I suppose my "bastard" child who was born out of wedlock will grow up horribly and unhappily, and my child born in wedlock to the same man will be well adjusted and well behaved. Our material status at time of conception makes all the difference in how we choose to rear our children, right?
#47, The point is that your mother took the time to find a guy that was likely to be committed to their kids, and demonstrated that willingness to sign a legal contract to that effect. Naturally, there are cases when a divorce will make people happier. But the OP obviously hung out with a guy that ran for the first exit. If the OP had popped the question first, she would not be in the circumstance she is in, or the rest of us as taxpayers are in now that statistically she is headed to poverty and the kid to a much greater than average likelihood for needing expensive social support.

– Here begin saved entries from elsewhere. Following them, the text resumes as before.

(** [SignerClient.sign_transaction] *)
Definition sign_transaction (txn : Transaction) (auth_address : option string)
    (lsig_args : option (list (string * bytes))) : exn + string :=
  let auth_address :=
    match auth_address with Some a => a | None => sender_of txn end in
  let lsig_args_map :=
    match lsig_args with
    | Some ((_ :: _) as args) => Some [(auth_address, args)]
    | _ => None
    end in
  signed_list <- _sign_request encode_transaction b64decode_validate b64encode hex
                   fromhex post_sign [Some txn] [Some auth_address] lsig_args_map
                   None None ;;
  all_bytes <- join_decoded b64decode signed_list ;;
  inr (b64encode all_bytes).

End Single.

End SignerSlots.


(** ** Reference inflate for the streams of [ZlibRef.compress]

    One final block with the fixed Huffman code and literals only,
    between the two header bytes and the Adler-32 checksum; a stream
    with back references or another block type is refused. *)

Module InflateRef.

(** The bits of a byte, least significant first. *)
Definition bits_of_byte (x : byte) : list bool :=
  map (fun i => N.testbit (Byte.to_N x) (N.of_nat i)) (seq 0 8).

Definition unpack (data : bytes) : list bool := flat_map bits_of_byte data.

(** The number whose binary digits are [bits], most significant first. *)
Definition value_msb (bits : list bool) : N :=
  fold_left (fun acc (bit : bool) => (2 * acc + N.b2n bit)%N) bits 0%N.

(** The literals up to the end-of-block code. *)
Fixpoint literals (fuel : nat) (bits : list bool) : option bytes :=
  match fuel with
  | O => None
  | S fuel' =>
      if (List.length bits <? 7)%nat then None
      else
        let c7 := value_msb (firstn 7 bits) in
        if (c7 =? 0)%N then Some []
        else if (c7 <? 24)%N then None
        else if (c7 <? 96)%N then
          option_map (cons (Base64Ref.byte_of (value_msb (firstn 8 bits) - 48)))
                     (literals fuel' (skipn 8 bits))
        else if (c7 <? 100)%N then None
        else if (List.length bits <? 9)%nat then None
        else
          option_map (cons (Base64Ref.byte_of (value_msb (firstn 9 bits) - 400 + 144)))
                     (literals fuel' (skipn 9 bits))
  end.

Definition bytes_eqb (a b : bytes) : bool :=
  (Nat.eqb (List.length a) (List.length b)
   && forallb (fun xy => Byte.eqb (fst xy) (snd xy)) (combine a b))%bool.

Definition decompress (data : bytes) : exn + bytes :=
  match data with
  | x78 :: x9c :: rest =>
      match unpack rest with
      | true :: true :: false :: bits =>
          match literals (List.length bits) bits with
          | Some out =>
              if bytes_eqb (skipn (List.length data - 4) data) (ZlibRef.adler32 out)
              then inr out
              else raise (ValueError "Error -3 while decompressing data: incorrect data check")
          | None => raise (ValueError "Error -3 while decompressing data: invalid block")
          end
      | _ => raise (ValueError "Error -3 while decompressing data: invalid block type")
      end
  | _ => raise (ValueError "Error -3 while decompressing data: incorrect header check")
  end.

End InflateRef.

(** ** box_exchange.py: what the write calls of a group put into the box *)

Module BoxContents.

Import Ledger BoxExchange.

(** The chunk of a write call: the fourth argument of an application
    call whose first argument is [b"write"]. *)
Definition chunk_of (t : Txn) : list bytes :=
  match t with
  | ApplicationCallTxn _ _ [op; _; _; chunk] _ _ =>
      if InflateRef.bytes_eqb op (b "write") then [chunk] else []
  | _ => []
  end.

(** The chunks of the write calls of a group, in group order. *)
Definition written_chunks (txns : list Txn) : list bytes := flat_map chunk_of txns.

(** A node whose box holds [value], base64-encoded. *)
Definition box_svc (value : bytes) : Services := {|
  sign_transaction := fun _ _ _ => inr "c2lnbmVk";
  sign_transactions := fun _ _ => inr "c2lnbmVk";
  sign_transactions_list := fun txns _ => inr (map (fun _ => "c2lnbmVk") txns);
  generate_key := fun _ _ => inr "HASHLOCK";
  send_raw_transaction := fun _ => inr "TXID";
  wait_for_confirmation := fun _ => inr tt;
  suggested_params := inr tt;
  application_box_by_name := fun _ _ => inr (Base64Ref.b64encode value);
  get_application_address := fun _ => "APPADDR"
|}.

End BoxContents.

(** ** examples/atomicswap/tools.py: the other tools

    A transaction value stands for the arguments a tool gives to the
    SDK's constructor. *)

Module SwapMore.

Import Py Ledger Channel AtomicSwap.

Definition with_swap_box (app_id : Z) (box_name : string) (s : SwapState) : SwapState :=
  {| role := role s; status := status s; my_address := my_address s;
     peer_address := peer_address s; my_asa_id := my_asa_id s;
     my_asa_amount := my_asa_amount s; peer_asa_id := peer_asa_id s;
     peer_asa_amount := peer_asa_amount s; group_txid := group_txid s;
     swap_app_id := app_id; swap_box_name := box_name;
     seen_txids := seen_txids s; last_seen_round := last_seen_round s;
     actions := actions s |}.

(** [state.group_txid = txid; state.seen_txids.append(txid)] *)
Definition take_transfer (txid : string) (s : SwapState) : SwapState :=
  {| role := role s; status := status s; my_address := my_address s;
     peer_address := peer_address s; my_asa_id := my_asa_id s;
     my_asa_amount := my_asa_amount s; peer_asa_id := peer_asa_id s;
     peer_asa_amount := peer_asa_amount s; group_txid := txid;
     swap_app_id := swap_app_id s; swap_box_name := swap_box_name s;
     seen_txids := (seen_txids s ++ [txid])%list;
     last_seen_round := last_seen_round s;
     actions := actions s |}.

(** The fields of a session that are its own side of the swap. *)
Definition own_side (s : SwapState) :=
  (role s, my_address s, peer_address s, my_asa_id s, my_asa_amount s,
   group_txid s, swap_box_name s).

(** A transfer with another note and close-to address; the other
    fields, and any other kind of transaction, are kept. *)
Definition with_note_close (note : bytes) (close_to : option string) (t : Txn) : Txn :=
  match t with
  | PaymentTxn sender receiver amt _ _ => PaymentTxn sender receiver amt note close_to
  | AssetTransferTxn sender receiver amt index _ =>
      AssetTransferTxn sender receiver amt index close_to
  | _ => t
  end.

(** *** [_poll_incoming_asa] and [tool_wait_for_asa_transfer] *)

(** The query parameters of [_poll_incoming_asa]. *)
Record AsaQuery : Type := {
  aq_address : string;
  aq_address_role : string;
  aq_tx_type : string;
  aq_asset_id : option Z;
  aq_min_round : option Z
}.

Definition AsaIndexer : Type := AsaQuery -> IndexerReply.

Record Incoming : Type := {
  i_txid : string;
  i_round : Z;
  i_sender : string
}.

(** The loop over the response: the first transaction that is not
    skipped ends it. *)
Fixpoint first_incoming (algo : bool) (seen_txids : list string) (txns : list IndexerTxn)
  : option Incoming :=
  match txns with
  | [] => None
  | txn :: rest =>
      if mem (tx_id txn) seen_txids then first_incoming algo seen_txids rest
      else if (algo && (tx_amount txn =? 0)%Z)%bool then first_incoming algo seen_txids rest
      else Some {| i_txid := tx_id txn;
                   i_round := tx_confirmed_round txn;
                   i_sender := tx_sender txn |}
  end.

Definition _poll_incoming_asa (indexer : AsaIndexer) (address : string) (asa_id : Z)
    (min_round : Z) (seen_txids : list string) : option Incoming :=
  let algo := (asa_id =? 0)%Z in
  let params := {| aq_address := address;
                   aq_address_role := "receiver";
                   aq_tx_type := if algo then "pay" else "axfer";
                   aq_asset_id := if algo then None else Some asa_id;
                   aq_min_round := if (0 <? min_round)%Z then Some min_round else None |} in
  match indexer params with
  | IndexerFailure => None
  | IndexerResponse status_code txns =>
      if negb (status_code =? 200)%Z then None else first_incoming algo seen_txids txns
  end.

So you're saying that if they'd been married then the OP's husband would not have reacted the same way when the child grew blonde hair, simply because they were married. I know what come's next - "he was looking for a way out blah blah blah" but 5 years down the line and happy to have a baby with her it was only when it grew blonde hair that he left. Honestly, if he simply didn't want the kid he'd have left as soon as she was pregnant.
#60- My parents' married AFTER I, and my three brothers, were born. My Mom didn't "take the time to find a guy that was likely to be committed to their kids". She had several children, was happy, and then and ONLY then did she decide to marry him. She married because she loved him, NOT because he was committed to the kids. And they also split, thinking of what's better for themselves AND the children. They didn't marry nor split due to their children. I think that's how it should be.
#35 is a complete moron. Divorce is generally best for the kids if the parents don't get along. You say only people who have never been through their parents divorcing say that, but then you say you didn't go through it. So what makes you think you can say that it's "never better for the kid when the parents aren't together"? I don't give a **** how many people you know who's parents divorced or what they say about it, my parents got divorced and it was one of the best things to happen to me.
Screw the "YDI you should have been married" assholes. That just leaves you stuck with a paranoid distrusting husband who's a lot more difficult to be rid of. I have a 7 year old son who was born out of wedlock and it's not a problem. In fact looking back I'm glad his mother and I never got married because we'd have stayed together unhappy and resenting each other rather than being the friends we are now. And BTW I've been the primary carer for my son since he was one 1 year old. Also I have brown hair now but I was white white blonde when I was little. My son's gone the same way.
And my apologies, you may not want to be rid of him. I didn't mean to make an assumption. So FYL and whatever happens I hope it turns out well.
Okay, to the people saying you deserve it for not marrying the guy are assholes. Honestly, A LOT of kids are conceived before a marriage and the people don't even know it. And there are a lot of successful single moms and single dads. And I know a ton of families who aren't married and have a few kids. That's kinda saying to a mom, oh, you deserve getting divorce because the kid has blonde hair. People have babies before marriage, after marriage, after divorces. Get over it. It's the 2009. Really?
Keywords
Aw hell, this is going to start the "YDI, get married first" comments.
You could explain to your BF that two dark-haired people could have a blond child due to recessive genes, or just get a paternity test and make his dumb ass pay for it.